Among the lines below, list those containing the string "exact".
====== Dataset records ======
(** C19: An interrupt of the hardware, with a list of timers as [ztimer_set] keeps it and enough fuel
    for its length.  Time moves on to the deadline of the first timer, and then, from one
    reading of the clock to the next, to the reading that brings no further timer due (on a
    clock on demand whose last user goes there is no such reading); every timer whose
    deadline has come by then has fired, once, in the order of the deadlines, and no other;
    the others are left with the ticks that remain, and the hardware is armed for the first
    of them.  On an extended clock, when the first deadline is still ahead, nothing fires
    and the hardware is armed again.  Here the callbacks do not touch the clock. *)
Theorem handler_fires s D fuel :
  holds s D -> timed s -> users_ok s (length D) -> (length D < fuel)%nat ->
  exists s', ztimer_handler callback fuel s = Ok (tt, s') /\
    match D with
    | (t, d) :: _ =>
        if early s d then z_fired s' = z_fired s /\ holds s' D /\ base s' = base s /\ exists v hw, v <= Z.shiftr max_value 1 /\ z_hw s' = dev_set v hw
        else exists K, fires d s D (first_reader s) s' K
    | [] => z_fired s' = z_fired s /\ holds s' []
    end.
Proof using passive HK.
  intros Hh Htm Hu Hf. unfold ztimer_handler, early, first_reader. destruct (extend && (max_value <? UINT32_MAX)) eqn:Ex; cbn [andb].
  - destruct (ztimer_now_total s) as (now & s1 & E1 & Hw & L1 & A1 & U1 & F1 & W1 & R1). rewrite E1, R1. rewrite (cmd_bind_Ok _ _ _ _ _ E1).
    assert (holds s1 D) as H1 by (unfold holds; by rewrite L1, A1). assert (base s1 = base s) as B1 by (unfold base; by rewrite L1).
    unfold mbind, cmd_bind, gets. rewrite (head_of_list _ _ H1). destruct D as [|[t d] D].
    + eexists. split; [reflexivity|]. split; [done|]. exact H1.
    + destruct (held_queued _ _ _ H1) as (_ & Ht & _ & Ho & _). cbn [fst]. rewrite (proj2 (Z.eqb_neq t 0)) by done. cbn [negb]. cbv beta iota.
      rewrite Ho, Z.sub_0_r. fold (base s1). rewrite B1. assert (u32 (u32 (base s + d) - now) = u32 (base s + d - now)) as -> by (by apply (wrap_add_l 32 (base s + d) (- now))).
      destruct (Z.ltb_spec 0 (s32 (u32 (base s + d - now)))).
      * eexists. split; [reflexivity|]. split_and!; [done|exact H1|exact B1|]. do 2 eexists. split; [|reflexivity]. unfold _min_u32. destruct (Z.ltb_spec (s32 (u32 (base s + d - now))) (Z.shiftr max_value 1)); lia.
      * destruct (fire_fires s1 t d D fuel) as (K & s' & E & [P1 P2 P3 P4 P5]); [done|unfold timed; by rewrite B1|intros Eo; rewrite U1; by apply Hu|done|].
        exists s'. split; [done|]. exists K. rewrite B1 in *. constructor; try done. by rewrite P1, F1.
  - destruct D as [|[t d] D].
    + unfold fire. unfold mbind at 1, cmd_bind at 1, gets at 1. rewrite (head_of_list _ _ Hh). cbn.
      destruct (update_arms s [] Hh) as (s' & E & S' & _). exists s'. split; [exact E|]. split; [apply S'|by eapply same_timers_holds].
    + destruct (fire_fires s t d D fuel Hh Htm Hu Hf) as (K & s' & E & P). exists s'. split; [done|]. by exists K.
Qed.
End Fire.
======
* Exercise answer:
    + eexists. split; [reflexivity|]. split; [done|]. exact H1.
      * eexists. split; [reflexivity|]. split_and!; [done|exact H1|exact B1|]. do 2 eexists. split; [|reflexivity]. unfold _min_u32. destruct (Z.ltb_spec (s32 (u32 (base s + d - now))) (Z.shiftr max_value 1)); lia.
      destruct (update_arms s [] Hh) as (s' & E & S' & _). exists s'. split; [exact E|]. split; [apply S'|by eapply same_timers_holds].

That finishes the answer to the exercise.